(Stored dataset items)
(* ===== verification/Prelude.v ===== *)
(** * go-vnet: a verification library

    go-vnet connects clients to virtual networks: a client's packets, read
    from a TUN device, are routed by destination address, packed into frames
    and sent through a server, which relays them to the session of the
    destination client. This library models the program's own logic, file by
    file, and proves the properties that make it work. Go pointers that are
    shared are numbers with a heap; channels, streams and datagrams are lists;
    clocks, random numbers, the results of I/O and services outside the
    repository are arguments. A Go panic is [Panic] or an outer [None], a Go
    error is a value. Integers are [Z] with the wrap-around of their width
    written out; floats are exact binary64 ([GoFloat]).

    ** Files and the code they model

    - [Prelude]: fixed-width integers, bytes, decimal texts, outcomes, generic
      lemmas. [GoNet]: Go's net and netip, as far as used. [GoFloat]: binary64
      arithmetic. [GoText]: base64 and JSON. [HostRoutes]: routes of single
      addresses. [Threads]: interleaved calls as schedules of atomic steps.
    - [Router] (common/router/router.go): the two tries, look-ups one by one
      and in batches, registration, removal, listing, the MD5 input.
      [RouterSpec], [RouterKeys]: tables of prefixes and longest-prefix match,
      texts and keys. [RouterProps]: the tries implement the tables.
      [RouterHeap], [RouterHeapProps], [RouterConc]: the same tries as nodes
      with atomic fields, shared by goroutines whose calls are interleaved.
    - [IPPool], [IPPoolProps] (common/addresses/ip_pool.go): the allocator and
      the abstract pool it refines.
    - [Protocol], [ProtocolSteps], [ProtocolProps], [BatchProps],
      [TransportProps] (common/protocol/protocol.go): framing with
      compression and encryption over buffers that are reused, batches,
      parsing; [Codecs] (compressor.go, encryptor.go) instances of the codec
      interface, zstd and the cipher being parameters.
    - [Fragment], [FragmentProps] (common/session/session_quic.go): messages
      cut into datagrams and reassembled. [Session]
      (common/session/session.go, session_conn.go): errors, devices and the
      length-prefixed messages of a TCP session.
    - [Limiter], [LimiterWait], [SmoothLimiter] (common/rate), [QuotaCounter] (common/quota),
      [Metrics] (common/metrics, vnet/server/loop.go), [Pool]
      (common/pool, vnet/client/hub/hub_pool.go).
    - [Hub], [HubProps], [HubFlow] (vnet/client/hub): dispatching of packets
      to destinations, the loops of a destination and of the receiver;
      [Device]: the loops that read and write the device. [Tun]
      (vnet/client/dev_linux.go, dev_windows.go): how it is set up.
      [HubLife], [HubLifeProps] (hub.go, hub_tx.go, hub_rx.go): the goroutines of
      a hub, its start and its stop.
    - [Server], [ServerProps] (vnet/server/session.go, network.go,
      network_mgr.go, server.go, the manager's device.go): sessions, networks
      and the login; addresses, routes and session tables agree.
      [Proxy], [ProxyProps] (vnet/server/server.go): the relay.
    - [Functions], [FunctionsProps] (vnet/server/manager.go,
      manager_functions.go, server.go checkStatusLoop): the calls a client
      makes on the server, and the removal of silent sessions.
    - [SyncRouter], [SyncProps] (vnet/client/sync_router.go): a client's
      routes and peers are brought up to date; reconnecting.
    - [Calls], [CallsProps] (vnet/client/manager.go): calls of a client and the
      loop that receives the answers, as interleaved steps.
    - [P2P], [P2PProps] (vnet/client/client_p2p.go): direct connections between
      clients. [Life], [LifeProps] (vnet/client/client.go, reconnectLoop): what
      a client opens and releases.
    - [TcpLink], [TcpProps] (vnet/client/client_tcp.go, vnet/server/server_tcp.go,
      the loop of handleSession): connections find their sessions; [TcpAccept]:
      the accept loop. [QuicLink],
      [QuicProps] (vnet/client/client_quic.go, vnet/server/server_quic.go): the
      same over QUIC streams. [Adaptor], [AdaptorProps] (vnet/client/hub/hub_tx.go):
      the interface TxAdaptor as a class, its laws, the two clients as instances
      and the destinations that use it.
    - [Serve], [ServeProps] (vnet/server/server.go, server_p2p.go, loop.go,
      manager.go, vnet/client/client_p2p.go): serving: transport servers and
      their sessions, the loop of remote calls, the signalling server and how
      clients find it, the tick that submits usage.
    - [Settings], [SettingsProps] (common/config, vnet/client/config.go,
      vnet/server/config.go): configuration and its options. [Exit]
      (common/grace): handlers at the exit.
    - [Request], [RequestProps] (common/session/request.go): the encrypted
      request of the handshake, RSA, AES and MD5 being parameters.
      [Login], [LoginProps] (the handshakes of vnet/client/client.go and
      vnet/server/server.go): the login from end to end. [ClientSetup]
      (NewClient, NewRequestClient, the encryptor of run): keys and options.
    - [Manager], [ManagerProps] (manager/server/internal/logic): quotas, usage
      rows, sub devices, and networks as rows and as running objects.
      [Devices], [DevicesProps]: devices with their keys, details of quotas,
      deletion of quotas; [Period], [PeriodProps]: the calendar periods usage is
      counted by; [Boot]: starting all networks, what is listed and shown;
      [Accounting]: the interface between counters and tables as a class with
      its law. [Access] (internal/controller/middleware/auth.go): signatures of
      requests. [Api], [ApiProps] (manager/server/api, internal/controller,
      internal/cmd): the requests, the controllers and the web server.

    ** What the theorems show

    - The route table is a longest-prefix-match table: every sequence of
      registrations and removals leaves tries that answer as the table does;
      listing, serialisation and batches agree with it. Concurrent calls are
      wait-free, and on disjoint prefixes they end in the same table.
    - The address pool hands out free addresses of the range the code computes
      and never one twice, refuses only what it must, survives serialisation,
      and does not loop; the theorems on long prefixes, on offsets that wrap
      and on repeated draws record where it deviates.
    - Framing is a round trip for single messages and for batches under every
      combination of compression and encryption, from a buffer in any state,
      whatever pieces the stream delivers; batches have to keep to the sizes
      the code can send ([batches_ok]), beyond which the write fails; malformed
      input gives the errors of the code. QUIC messages are reassembled under reordering and
      duplication. TCP session messages round-trip.
    - Limiters, quota counters and metrics keep their balance under every
      interleaving of concurrent calls.
    - Waiting for tokens ends when the clock generates them without an
      overflow, and never when more than the burst is asked for.
    - Packets of a batch reach their destinations in order; what a
      destination's loop writes arrives in the receiving hub. The goroutines
      of a hub lose and reorder nothing; a push may block, but under every fair
      schedule an open hub dispatches what it reads; what can stop a hub, and
      what a stop leaves running, is exact.
    - Server sessions of a network do not get in each other's way, as long as
      no client names an earlier session (a reconnect releases it twice), and
      what a failed lookup of the manager leaves behind is exact; the relay
      forwards what it reads; clients meet over TCP; silent sessions are stopped. What the
      server answers makes a client's routes those of its network. Requests
      of the handshake round-trip. Calls get their own answers under every
      interleaving. Two clients agree on whether they use a direct connection.
      Reconnecting leaves nothing open that was open before, whatever the
      destinations did. A login works end to end:
      the client reads the session the server keeps. Submitted usage is
      recorded, and running networks match their rows after any operations of
      an administrator. Theorems named in the findings record the places
      where the code does not do what it means to.
    - Over TCP and over QUIC alike, the destinations of a client, with their
      direct connections, follow a small state machine, which also says when
      the client crashes, and every connection is closed exactly once. Clients meet
      over QUIC. The device of a client gets the address the server routes to it.
      Every accepted TCP connection goes where its first packet says.
    - Clients of one network read the packets the others write in batches, and a client started
      with a device's public key uses the key the server has for it.
    - Traffic that the counters of any sessions accepted ends up in the tables,
      on the right account, unless two submissions for the account read the row
      before either writes it; it is counted in exactly one day or month, in
      zones whose midnights allow it.
    - The tables of the manager stay consistent under every sequence of
      operations; a device that was created logs in with its key; after a start
      the running networks are those of the table.
    - The server answers every request of a session once and in order, starts
      one session per accepted connection, and tells clients its signalling
      server. Handlers run in one order at the exit, options decide what is
      dialled, and a request passes exactly with a valid signature or as an
      exempt local one. The web server changes tables and networks only by the
      requests that pass, and only what they name.

    ** Bounds and fuel

    Loops over data are structural. Reading loops of the transport and of the
    hubs are given the data that will arrive and consume it; the theorems say
    that they return. The random assignment makes at most 1000 draws, as in
    the code. The tries are at most 32 and 128 deep, so that 400 atomic
    operations are enough for any call. Schedules of goroutines are arbitrary
    lists; a goroutine that cannot go on waits.

    ** Not modelled

    Third-party code (quic-go, libp2p, zstd, ciphers, RSA, PEM and PKCS
    encodings, GoFrame, the database, TUN and netlink) is what it returns.
    Command-line entry points, generated data access objects and service
    registrations only call other parts. The decoding and validation of web
    requests are the framework's. The
    generation of TLS certificates, constants of quic-go's configuration, the
    reading of configuration and key files, signals and os.Exit are not
    modelled. Goroutines appear as the events they take or, where their
    interleaving matters, as steps; listing a route table while it changes is
    left out. An event is taken from a hub's channel and given to its
    destinations in two steps, between which the push may block; the channels
    are buffered, as the client creates them. Database calls succeed, except
    where a column is missing or an update has no fields; times, the offsets of
    the server's zone, generated ids and the order in which Go iterates a map are
    arguments. The background dialler and the hub's writer, which no release
    stops, are not among the resources of [Life]. *)

From Stdlib Require Export ZArith Lia Ascii String.
From stdpp Require Export base list gmap strings sets.
Definition parse_v4 (s : string) : option (list Z) := v4_fields s true 0 0 [].

(** ** netip.parseIPv6 *)

Definition hex_digit (c : ascii) : option Z :=
  let o := ord c in
  if (48 <=? o) && (o <=? 57) then Some (o - 48)
  else if (97 <=? o) && (o <=? 102) then Some (o - 97 + 10)
  else if (65 <=? o) && (o <=? 70) then Some (o - 65 + 10)
  else None.

(** One hex group: digits read, value, rest. *)
Fixpoint scan_hex (s : string) (off acc : Z) : option (Z * Z * string) :=
  match s with
  | EmptyString => Some (off, acc, s)
  | String c s' =>
      match hex_digit c with
      | None => Some (off, acc, s)
      | Some d =>
          let acc' := Z.shiftl acc 4 + d in
          if 3 <? off then None
          else if 65535 <? acc' then None
          else scan_hex s' (off + 1) acc'
      end
  end.

(** The loop [for i < 16]: each round stores one group, so eight rounds. *)
Fixpoint v6_groups (fuel : nat) (s : string) (ell : option nat) (acc : list Z)
    : option (list Z * option nat * string) :=
  match fuel with
  | O => Some (acc, ell, s)
  | S f =>
      '(off, v, rest) ← scan_hex s 0 0;
      if off =? 0 then None else
      match rest with
      | EmptyString => Some (acc ++ [Z.shiftr v 8; Z.land v 255], ell, EmptyString)
      | String c rest1 =>
          if Ascii.eqb c "."%char then
            if bool_decide (ell = None /\ length acc <> 12%nat) then None
            else if bool_decide (16 < length acc + 4)%nat then None
            else q ← parse_v4 s; Some (acc ++ q, ell, EmptyString)
          else if negb (Ascii.eqb c ":"%char) then None
          else
            let acc' := acc ++ [Z.shiftr v 8; Z.land v 255] in
            match rest1 with
            | EmptyString => None
            | String c2 rest2 =>
                if Ascii.eqb c2 ":"%char then
                  if bool_decide (ell <> None) then None
                  else if bool_decide (rest2 = EmptyString)
                       then Some (acc', Some (length acc'), EmptyString)
                       else v6_groups f rest2 (Some (length acc')) acc'
                else v6_groups f rest1 ell acc'
            end
      end
  end.

Definition v6_expand (r : list Z * option nat * string) : option (list Z) :=
  let '(acc, ell, rest) := r in
  if negb (bool_decide (rest = EmptyString)) then None
  else if bool_decide (length acc < 16)%nat then
    e ← ell; Some (take e acc ++ replicate (16 - length acc) 0 ++ drop e acc)
  else match ell with Some _ => None | None => Some acc end.

Definition parse_v6 (s : string) : option (list Z) :=
  if negb (string_all (fun c => negb (Ascii.eqb c "%"%char)) s) then None else
  match s with
  | String c1 (String c2 s') =>
      if Ascii.eqb c1 ":"%char && Ascii.eqb c2 ":"%char then
        if bool_decide (s' = EmptyString) then Some (replicate 16 0)
        else v6_groups 8 s' (Some 0%nat) [] ≫= v6_expand
      else v6_groups 8 s None [] ≫= v6_expand
  | _ => v6_groups 8 s None [] ≫= v6_expand
  end.

(** ** netip.ParseAddr: the 16-byte form and the bit length *)
Fixpoint addr_kind (s : string) : option bool :=
  match s with
  | EmptyString => None
  | String c s' =>
      if Ascii.eqb c "."%char then Some true
      else if Ascii.eqb c ":"%char then Some false
      else if Ascii.eqb c "%"%char then None
      else addr_kind s'
  end.

Definition ParseAddr (s : string) : option (list Z * Z) :=
  k ← addr_kind s;
  if (k : bool) then q ← parse_v4 s; Some (v4InV6Prefix ++ q, 32)
  else ip ← parse_v6 s; Some (ip, 128).

(** [net.ParseIP] *)
Definition ParseIP (s : string) : option (list Z) := fst <$> ParseAddr s.

(** ** CIDR blocks *)

Record IPNet := MkIPNet { net_IP : list Z; net_Mask : list Z }.

(** [byte ^(0xff >> n)] *)
Definition mask_byte (n : Z) : Z := 255 - Z.shiftr 255 n.

Fixpoint cidr_mask (len : nat) (n : Z) : list Z :=
  match len with
  | O => []
  | S l => if 8 <=? n then 255 :: cidr_mask l (n - 8) else mask_byte n :: cidr_mask l 0
  end.

(** [net.CIDRMask(ones, bits)] for [0 <= ones <= bits] and [bits] 32 or 128. *)
Definition CIDRMask (ones bits : Z) : list Z := cidr_mask (Z.to_nat (bits / 8)) ones.

(** [ip.Mask(m)] *)
Definition ip_Mask (ip m : list Z) : option (list Z) :=
  let m' := if bool_decide (length m = 16%nat /\ length ip = 4%nat /\
                            take 12 m = replicate 12 255) then drop 12 m else m in
  let ip' := if bool_decide (length m' = 4%nat /\ length ip = 16%nat /\
                             take 12 ip = v4InV6Prefix) then drop 12 ip else ip in
  if bool_decide (length ip' = length m') then Some (zip_with Z.land ip' m') else None.

(** Leading one bits of a byte, as the inner loop of [simpleMaskLength]. *)
Fixpoint lead_ones (fuel : nat) (v n : Z) : Z * Z :=
  match fuel with
  | O => (v, n)
  | S f => if Z.testbit v 7 then lead_ones f (Z.land (Z.shiftl v 1) 255) (n + 1) else (v, n)
  end.

Fixpoint simple_mask_length (m : list Z) (n : Z) : Z :=
  match m with
  | [] => n
  | v :: m' =>
      if v =? 255 then simple_mask_length m' (n + 8)
      else let '(v', n') := lead_ones 8 v n in
           if (v' =? 0) && forallb (Z.eqb 0) m' then n' else -1
  end.

(** [m.Size()] *)
Definition mask_Size (m : list Z) : Z * Z :=
  let ones := simple_mask_length m 0 in
  if ones =? -1 then (0, 0) else (ones, 8 * zlen m).

(** The text before and after the first separator. *)
Fixpoint cut_at (sep : ascii) (s : string) : option (string * string) :=
  match s with
  | EmptyString => None
  | String c s' =>
      if Ascii.eqb c sep then Some (EmptyString, s')
      else '(a, b) ← cut_at sep s'; Some (String c a, b)
  end.

(** [dtoi] together with the test that it consumed the whole string. *)
Fixpoint dtoi (s : string) (n : Z) (seen : bool) : option Z :=
  match s with
  | EmptyString => if seen then Some n else None
  | String c s' =>
      if is_digit c then
        let n' := n * 10 + (ord c - 48) in
        if 16777215 <=? n' then None else dtoi s' n' true
      else None
  end.

(** [net.ParseCIDR] *)
Definition ParseCIDR (s : string) : option (list Z * IPNet) :=
  '(addr, mask) ← cut_at "/"%char s;
  '(ip16, bits) ← ParseAddr addr;
  n ← dtoi mask 0 false;
  if bits <? n then None
  else
    let m := CIDRMask n bits in
    nip ← ip_Mask ip16 m;
    Some (ip16, MkIPNet nip m).

(** [networkNumberAndMask] *)
Definition network_number_and_mask (n : IPNet) : option (list Z * list Z) :=
  let ip := default (net_IP n) (To4 (net_IP n)) in
  let m := net_Mask n in
  if bool_decide (length m = 4%nat) then
    if bool_decide (length ip = 4%nat) then Some (ip, m) else None
  else if bool_decide (length m = 16%nat) then
    if bool_decide (length ip = 4%nat) then Some (ip, drop 12 m)
    else if bool_decide (length ip = 16%nat) then Some (ip, m) else None
  else None.

(** [n.Contains(ip)] *)
Definition net_Contains (n : IPNet) (ip : list Z) : bool :=
  match network_number_and_mask n with
  | None => bool_decide (length ip = 0%nat)
  | Some (nn, m) =>
      let x := default ip (To4 ip) in
      bool_decide (length x = length nn /\ zip_with Z.land nn m = zip_with Z.land x m)
  end.

(** ** Bits of an address, most significant first *)

Definition byte_bits (b : Z) : list bool :=
  [Z.testbit b 7; Z.testbit b 6; Z.testbit b 5; Z.testbit b 4;
   Z.testbit b 3; Z.testbit b 2; Z.testbit b 1; Z.testbit b 0].

Definition to_bits (ip : list Z) : list bool := ip ≫= byte_bits.

(** ** Numerals *)

Lemma ord_chr n : 0 <= n < 256 -> ord (chr n) = n.
Proof.
  intros. unfold ord, chr. rewrite N_ascii_embedding by lia. lia.
Qed.

Lemma ord_digit d : 0 <= d < 10 -> ord (digit_char d) = 48 + d.
Proof. intros. unfold digit_char. apply ord_chr. lia. Qed.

__Activity__. Extract exactly and only the lines above from the line containing "- [Serve], [ServeProps]" through the line containing "(common/grace): handlers at the exit.", both end lines included.

__Exercise response__.
    - [Serve], [ServeProps] (vnet/server/server.go, server_p2p.go, loop.go,
      manager.go, vnet/client/client_p2p.go): serving: transport servers and
      their sessions, the loop of remote calls, the signalling server and how
      clients find it, the tick that submits usage.
    - [Settings], [SettingsProps] (common/config, vnet/client/config.go,
      vnet/server/config.go): configuration and its options. [Exit]
      (common/grace): handlers at the exit.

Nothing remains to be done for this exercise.